Scientists Check In On Sea Turtle With First 3D Printed Shell Brace Years Later

There are times when the little creatures need some assistance, and such was the case for a loggerhead sea turtle. In 2014, the sea turtle was rescued and moved to the Birch Aquarium in San Diego.

The aquarium shared in a press release that turtle was found near a power plant in New Jersey and she was in need of assistance. She was significantly underweight at just 94 pounds and she had a hole in her shell.

The team at the aquarium realized that she needed assistance and they were willing to give it to her. They did more than nurse her back to health, however, they designed a brace that would keep her shell from degrading.

For the next three years, they took a special interest in the turtle, who ended up almost doubling her weight. She was able to reach 130 pounds, despite the fact that she did not have her brace yet.

Her caregivers realized she needed additional assistance because the gap in her shell was getting worse. They also recognized she had paralysis in her back flippers and an unusual curve in her spine.

In order to fix these problems, the aquarium got together with the Digital Media Lab at UC San Diego Library. They were able to design a 3D-printed brace for the shell, the first one ever created.

Jenn Nero Moffatt, who is the senior director of animal choir at Birch Aquarium at the time, said they looked at the good half of the shell and mirrored it. In that way, they were able to create a shell that would snap in place perfectly.

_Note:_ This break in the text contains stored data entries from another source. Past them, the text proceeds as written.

Lemma byte_loop ts : forall tpre pre post,
  length pre = (2 * length tpre)%nat -> length post = (2 * length ts)%nat ->
  Forall (fun x => 0 <= x <= 65535) ts ->
  fold_left (pack_bytes (tpre ++ ts)) (seq (length tpre) (length ts)) (pre ++ post) = pre ++ limb_bytes ts.
Proof.
  induction ts as [|x ts IH]; intros tpre pre post L1 L2 F.
  - destruct post; [reflexivity|discriminate].
  - destruct post as [|u [|v post]]; try (cbn [length] in L2; lia). apply Forall_cons_iff in F as [Hx F].
    cbn [length seq fold_left limb_bytes flat_map app]. unfold pack_bytes at 2.
    rewrite (get_app_len' _ tpre) by reflexivity. cbv zeta. rewrite (upd_app_len' _ pre) by lia.
    replace (pre ++ to_uint8 (js_and x 255) :: v :: post)
      with ((pre ++ [to_uint8 (js_and x 255)]) ++ v :: post) by (now rewrite <- app_assoc).
    rewrite upd_app_len' by (rewrite length_app; simpl; lia).
    rewrite js_and_ff, js_shr_int32 by (unfold is_int32; lia). unfold to_uint8.
    rewrite Z.mod_mod by lia. change (2 ^ 8) with 256.
    pose proof (Z.div_mod x 256 ltac:(lia)). pose proof (Z.mod_pos_bound x 256 ltac:(lia)).
    rewrite (Z.mod_small (x / 256)) by lia.
    specialize (IH (tpre ++ [x]) (pre ++ [x mod 256; x / 256]) post).
    rewrite !length_app, <- !app_assoc, Nat.add_1_r in IH. cbn [app length] in IH.
    rewrite <- !app_assoc. cbn [app]. rewrite IH by (cbn [length] in *; auto; lia). reflexivity.
Qed.

(** Two rounds reduce a value below [2^256] modulo [p]. *)
Lemma reduce_twice t :
  canon t -> canon (pack_round (pack_round t)) /\ val (pack_round (pack_round t)) = val t mod p25519.
Proof.
  intros C. destruct (pack_round_spec t C) as [C1 V1]. destruct (pack_round_spec _ C1) as [C2 V2].
  split; [assumption|].
  pose proof (val_nonneg t (proj2 C)) as B. rewrite (proj1 C) in B.
  change (65536 ^ Z.of_nat 16) with (2 ^ 256) in B. rewrite V2, V1. clear V1 V2 C1 C2 C.
  generalize dependent (val t). intros v B. unfold p25519.
  destruct (Z.ltb_spec v (2 ^ 255 - 19)).
  - rewrite (proj2 (Z.ltb_lt _ _)) by assumption. symmetry. apply Z.mod_small. lia.
  - destruct (Z.ltb_spec (v - (2 ^ 255 - 19)) (2 ^ 255 - 19)).
    + apply Z.mod_unique with (q := 1); lia.
    + apply Z.mod_unique with (q := 2); lia.
Qed.

Lemma write_bytes r o :
  canon r -> length o = 32%nat -> fold_left (pack_bytes r) (seq 0 16) o = le_bytes 32 (val r).
Proof.
  intros [L F] Ho. pose proof (byte_loop r [] [] o eq_refl) as E. rewrite L in E.
  specialize (E Ho F). cbn [length app] in E. etransitivity; [exact E|].
  rewrite <- le_bytes_limbs by assumption. now rewrite L.
Qed.

(** [pack] writes the canonical representative below [p], little-endian. *)
Lemma pack_spec o n :
  length o = 32%nat -> elem bound_r n -> pack o n = le_bytes 32 (val n mod p25519).
Proof.
  intros Ho En. unfold pack. rewrite (fill16_get n) by (apply En || reflexivity).
  destruct (carry_thrice n En) as [C V]. destruct (reduce_twice _ C) as [C2 V2].
  cbv zeta. rewrite write_bytes by assumption. rewrite V2. unfold eqm in V. now rewrite V.
Qed.
(** The whole computation against the specification. *)
Lemma generatePublicKey_correct key :
  bytes 32 key ->
  generatePublicKey key = le_bytes 32 (x25519 (decode_scalar key) 9).
Proof.
  intros Hk. destruct (clamp_spec key Hk) as [Hz Ez]. unfold generatePublicKey.
  rewrite copy_key by apply Hk. rewrite <- Ez. set (z := clamp key) in *. clearbody z. unfold x25519.
  set (s0 := {| fe_a := gf [1]; fe_b := gf [9]; fe_c := gf []; fe_d := gf [1]; fe_e := gf []; fe_f := gf [] |}).
  set (r0 := {| x2 := 1; z2 := 0; x3 := 9; z3 := 1; swap := 0 |}).
  assert (S0 : simulates s0 r0).
  { unfold simulates, elem, bound_r. cbn. repeat split; try (left; reflexivity); try (repeat constructor; discriminate). }
  assert (F : Forall (fun i => (i < 255)%nat) (downto 254)).
  { apply Forall_forall. intros i Hi. apply in_rev, in_seq in Hi. lia. }
  pose proof (ladder_loop z (downto 254) s0 r0 F Hz S0) as S.
  set (s := fold_left (ladder_step z) (downto 254) s0) in *. clearbody s.
  set (r := fold_left (rfc_step (le_combine z) 9) (downto 254) r0) in *. clearbody r.
  destruct S as ((Ea & Eb & Ec & Ed & _) & _ & Va & _ & Vc & _).
  destruct (rfc_cswap (swap r) (x2 r) (x3 r)) as [X2 X3], (rfc_cswap (swap r) (z2 r) (z3 r)) as [Z2 Z3].
  cbn [fst snd] in *. cbv zeta.
  destruct (invert_spec (fe_c s) (fe_c s) (elem_len _ _ Ec) Ec) as [Ei Vi].
  destruct (multmod_spec (fe_a s) (fe_a s) (invert (fe_c s) (fe_c s))) as [Em Vm]; auto with fe.
  rewrite pack_spec by (apply Hz || assumption). f_equal.
  assert (eqm (val (multmod (fe_a s) (fe_a s) (invert (fe_c s) (fe_c s)))) (X2 * finv_p Z2)) as E.
  { rewrite Vm, Vi, Va, finv_p_eqm. apply eqm_mul; [reflexivity|].
    apply eqm_pow; [discriminate|assumption]. }
  exact E.
Qed.

(** C1. [Wireguard.generatePublicKey] computes X25519 (RFC 7748, section 5) of the
    private key and the base point 9: for every 32-byte key the returned bytes are
    the little-endian encoding, reduced modulo [2^255 - 19], of the specified
    u-coordinate.  In particular no double operation of the 255 ladder steps and of
    the inversion ever rounds and no 32-bit operation ever wraps. *)
Theorem generatePublicKey_x25519 key :
  bytes 32 key ->
  generatePublicKey key = le_bytes 32 (x25519 (decode_scalar key) 9).
Proof. exact (generatePublicKey_correct key). Qed.

(** The key of the first test vector of RFC 7748, section 5.2 (iterated X25519). *)
Definition rfc_vector_key : list Z := 9 :: repeat 0 31.

(** The hypothesis of [generatePublicKey_x25519] holds of that key. *)
Lemma generatePublicKey_x25519_witness :
  bytes 32 rfc_vector_key /\
  generatePublicKey rfc_vector_key = le_bytes 32 (x25519 (decode_scalar rfc_vector_key) 9).
Proof.
  assert (H : bytes 32 rfc_vector_key) by (split; [reflexivity|repeat constructor; discriminate]).
  exact (conj H (generatePublicKey_x25519 rfc_vector_key H)).
Defined.
(** StrUnsignedDecimalLiteral with the sign already read. *)
Definition parse_decimal (sign : Z) (s : string) : num :=
  let '(i, ni, r) := take_digits s 0 0 in
  let '(m, nf, r) :=
    match r with
    | String "." r' => take_digits r' i 0
    | _ => (i, 0%nat, r)
    end in
  if Nat.eqb (ni + nf) 0 then NNaN
  else match r with
       | "" => scale10 (sign * m) nf 0
       | String c r =>
           if Ascii.eqb c "e" || Ascii.eqb c "E" then
             let '(es, r) := match r with
                             | String "-" r => (-1, r)
                             | String "+" r => (1, r)
                             | _ => (1, r)
                             end in
             let '(x, nx, r) := take_digits r 0 0 in
             if Nat.eqb nx 0 || negb (String.eqb r "") then NNaN else scale10 (sign * m) nf (es * x)
           else NNaN
       end.

Definition hex_digit (c : ascii) : option Z :=
  let n := Z.of_nat (Ascii.nat_of_ascii c) in
  if (48 <=? n) && (n <=? 57) then Some (n - 48)
  else if (97 <=? n) && (n <=? 102) then Some (n - 87)
  else if (65 <=? n) && (n <=? 70) then Some (n - 55)
  else None.

Fixpoint parse_radix (radix : Z) (s : string) (acc : Z) : num :=
  match s with
  | "" => NFin acc 0
  | String c s =>
      match hex_digit c with
      | Some d => if d <? radix then parse_radix radix s (acc * radix + d) else NNaN
      | None => NNaN
      end
  end.

(** [Number(s)] of a string (ECMAScript StringToNumber). *)
Definition number_of_string (s : string) : num :=
  match trim s with
  | "" => NFin 0 0
  | "Infinity" | "+Infinity" => NInf false
  | "-Infinity" => NInf true
  | String "-" r => parse_decimal (-1) r
  | String "+" r => parse_decimal 1 r
  | String "0" (String c (String d r)) =>
      if Ascii.eqb c "x" || Ascii.eqb c "X" then parse_radix 16 (String d r) 0
      else if Ascii.eqb c "o" || Ascii.eqb c "O" then parse_radix 8 (String d r) 0
      else if Ascii.eqb c "b" || Ascii.eqb c "B" then parse_radix 2 (String d r) 0
      else parse_decimal 1 (String "0" (String c (String d r)))
  | r => parse_decimal 1 r
  end.

(** ** Tests on values *)

Definition truthy (v : jsval) : bool :=
  match v with
  | VUndef | VNull => false
  | VBool b => b
  | VNum n => num_truthy n
  | VStr s => negb (String.eqb s "")
  | VArr _ | VObj _ => true
  end.

(** [v == null] *)
Definition is_nullish (v : jsval) : bool := match v with VUndef | VNull => true | _ => false end.
Definition is_undef (v : jsval) : bool := match v with VUndef => true | _ => false end.
(** [typeof v === 'object'] (true of null) *)
Definition is_object_type (v : jsval) : bool := match v with VNull | VArr _ | VObj _ => true | _ => false end.
Definition is_array (v : jsval) : bool := match v with VArr _ => true | _ => false end.
Definition is_string (v : jsval) : bool := match v with VStr _ => true | _ => false end.

(** [v === s] for a string [s]. *)
Definition is_str (v : jsval) (s : string) : bool := match v with VStr t => String.eqb t s | _ => false end.
(** [v === true], [v === false], [v === z] *)
Definition is_bool (v : jsval) (b : bool) : bool := match v with VBool c => Bool.eqb b c | _ => false end.
Definition is_int (v : jsval) (z : Z) : bool := match v with VNum n => num_eqb n (NFin z 0) | _ => false end.

(** [Array.isArray(v) ? v : []] *)
Definition as_list (v : jsval) : list jsval := match v with VArr l => l | _ => [] end.
(** [typeof v === 'string' ? v : ''] *)
Definition str_or_empty (v : jsval) : string := match v with VStr s => s | _ => "" end.
(** [v ?? d] *)
Definition or_nullish (v d : jsval) : jsval := if is_nullish v then d else v.
(** [v || d] *)
Definition or_falsy (v d : jsval) : jsval := if truthy v then v else d.

(** ** Object laws *)

Lemma obj_get_set_eq o k v : obj_get (obj_set o k v) k = v.
Proof.
  induction o as [|[k' v'] o IH]; cbn; [by rewrite String.eqb_refl|].
  destruct (String.eqb k k') eqn:E; cbn; [by rewrite String.eqb_refl|]. by rewrite E.
Qed.

Lemma obj_get_set_ne o k k' v : k <> k' -> obj_get (obj_set o k v) k' = obj_get o k'.
Proof.
  intros H. induction o as [|[j w] o IH]; cbn.
  - destruct (String.eqb_spec k' k); congruence.
  - destruct (String.eqb_spec k j); cbn; [subst|by rewrite IH].
    destruct (String.eqb_spec k' j); congruence.
Qed.

Lemma obj_get_del_eq o k : obj_get (obj_del o k) k = VUndef.
Proof.
  unfold obj_del. induction o as [|[j w] o IH]; [done|]. cbn.
  destruct (String.eqb k j) eqn:E; cbn; [done|]. by rewrite E.
Qed.

Lemma obj_get_del_ne o k k' : k <> k' -> obj_get (obj_del o k) k' = obj_get o k'.
Proof.
  unfold obj_del. intros H. induction o as [|[j w] o IH]; [done|]. cbn.
  destruct (String.eqb_spec k j); cbn; rewrite IH; [|done]. subst.
  destruct (String.eqb_spec k' j); congruence.
Qed.

Lemma get_set_eq v k x : (exists o, v = VObj o) -> get (set v k x) k = x.
Proof. intros [o ->]. apply obj_get_set_eq. Qed.

Lemma get_set_ne v k k' x : k <> k' -> get (set v k x) k' = get v k'.
Proof. intros H. destruct v; cbn; try done. by apply obj_get_set_ne. Qed.

Lemma get_del_eq v k : get (del v k) k = VUndef.
Proof. destruct v; cbn; try done. apply obj_get_del_eq. Qed.

Lemma get_del_ne v k k' : k <> k' -> get (del v k) k' = get v k'.
Proof. intros H. destruct v; cbn; try done. by apply obj_get_del_ne. Qed.

Lemma obj_keys_set o k v : obj_has o k = true -> obj_keys (obj_set o k v) = obj_keys o.
Proof.
  unfold obj_keys, obj_has. induction o as [|[j w] o IH]; cbn; [done|].
  destruct (String.eqb_spec k j); cbn; [by subst|]. intros H. by rewrite IH.
Qed.

Lemma obj_keys_set_new o k v : obj_has o k = false -> obj_keys (obj_set o k v) = obj_keys o ++ [k].
Proof.
  unfold obj_keys, obj_has. induction o as [|[j w] o IH]; cbn; [done|].
  destruct (String.eqb_spec k j); cbn; [done|]. intros H. by rewrite IH.
Qed.

Lemma obj_has_keys o k : obj_has o k = true <-> In k (obj_keys o).
Proof.
  unfold obj_has, obj_keys. rewrite existsb_exists, in_map_iff. split.
  - intros ([j w] & Hin & E). apply String.eqb_eq in E. cbn in E. subst. by exists (j, w).
  - intros ([j w] & E & Hin). cbn in E. subst. exists (k, w). split; [done|]. apply String.eqb_refl.
Qed.

(** Assignment and deletion keep the keys distinct. *)
Lemma obj_wf_set o k v : obj_wf o -> obj_wf (obj_set o k v).
Proof.
  unfold obj_wf. intros H. destruct (obj_has o k) eqn:E; [by rewrite obj_keys_set|].
  rewrite obj_keys_set_new by done. apply list.NoDup_app. split_and!; [done| |apply NoDup_singleton].
  intros x Hx ->%list_elem_of_singleton. apply list_elem_of_In, obj_has_keys in Hx. congruence.
Qed.

Lemma obj_wf_del o k : obj_wf o -> obj_wf (obj_del o k).
Proof.
  unfold obj_wf, obj_del, obj_keys. induction o as [|[j w] o IH]; [done|]. intros H.
  inversion H as [|? ? Hn Hd]; subst. cbn. destruct (String.eqb k j); cbn; [by apply IH|].
  constructor; [|by apply IH]. intros Hin. apply Hn. apply list_elem_of_In, in_map_iff in Hin as ([k' v'] & <- & Hin).
  apply filter_In in Hin as [Hin _]. apply list_elem_of_In. by apply (in_map fst) in Hin.
Qed.

(** Enough to rewrite a chain of reads over writes of literal keys. *)
Ltac js_get :=
  repeat first
    [ rewrite obj_get_set_eq | rewrite obj_get_set_ne by discriminate
    | rewrite obj_get_del_eq | rewrite obj_get_del_ne by discriminate
    | rewrite get_set_ne by discriminate | rewrite get_del_eq
    | rewrite get_del_ne by discriminate | rewrite get_set_eq by (eexists; reflexivity) ].

(** ** Digits *)

Lemma digit_char_value d : 0 <= d < 10 -> Z.of_nat (Ascii.nat_of_ascii (digit_char d) - 48) = d.
Proof. intros H. unfold digit_char. rewrite Ascii.nat_ascii_embedding by lia. lia. Qed.

Lemma digit_char_digit d : 0 <= d < 10 -> is_digit (digit_char d) = true.
Proof.
  intros H. unfold digit_char, is_digit. rewrite Ascii.nat_ascii_embedding by lia.
  apply andb_true_iff. split; apply Nat.leb_le; lia.
Qed.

A blue light 3D scan of the shell was done and a four-dollar piece of plastic was used to design the shell itself.

Photo: Instagram/@birchaquarium

Six years have passed since the shell was created and the turtle is still doing well. She is about 3 feet long, 2.5 feet wide, and now weighs 210 pounds.

The turtle also has an annual checkup, where they scrub herself and get new measurements. The team shared the results of the checkup on Instagram:

Now that the turtle has been given a clean bill of health, she has moved back to her home at the aquarium. We hope that she lives a very long and happy life.